Source data
>>>>>

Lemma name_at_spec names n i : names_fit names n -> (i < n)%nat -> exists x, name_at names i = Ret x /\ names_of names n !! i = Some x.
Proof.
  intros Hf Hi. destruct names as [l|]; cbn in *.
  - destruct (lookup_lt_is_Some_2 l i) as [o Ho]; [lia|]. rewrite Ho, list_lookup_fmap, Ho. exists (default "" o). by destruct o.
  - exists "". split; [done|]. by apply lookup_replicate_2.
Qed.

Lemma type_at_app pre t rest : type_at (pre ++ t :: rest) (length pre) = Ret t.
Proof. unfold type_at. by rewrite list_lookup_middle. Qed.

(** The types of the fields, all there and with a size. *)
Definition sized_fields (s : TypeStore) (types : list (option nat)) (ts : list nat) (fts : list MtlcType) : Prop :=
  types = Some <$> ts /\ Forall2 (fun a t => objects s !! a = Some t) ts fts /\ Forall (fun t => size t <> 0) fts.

<<<<<

Look above for the line holding "by apply lookup_replicate_2." and the line holding "(** The types". Retype both, and every line between them, word for word and nothing else.

### EXERCISE RESPONSE
  - exists "". split; [done|]. by apply lookup_replicate_2.
Qed.

Lemma type_at_app pre t rest : type_at (pre ++ t :: rest) (length pre) = Ret t.
Proof. unfold type_at. by rewrite list_lookup_middle. Qed.

(** The types of the fields, all there and with a size. *)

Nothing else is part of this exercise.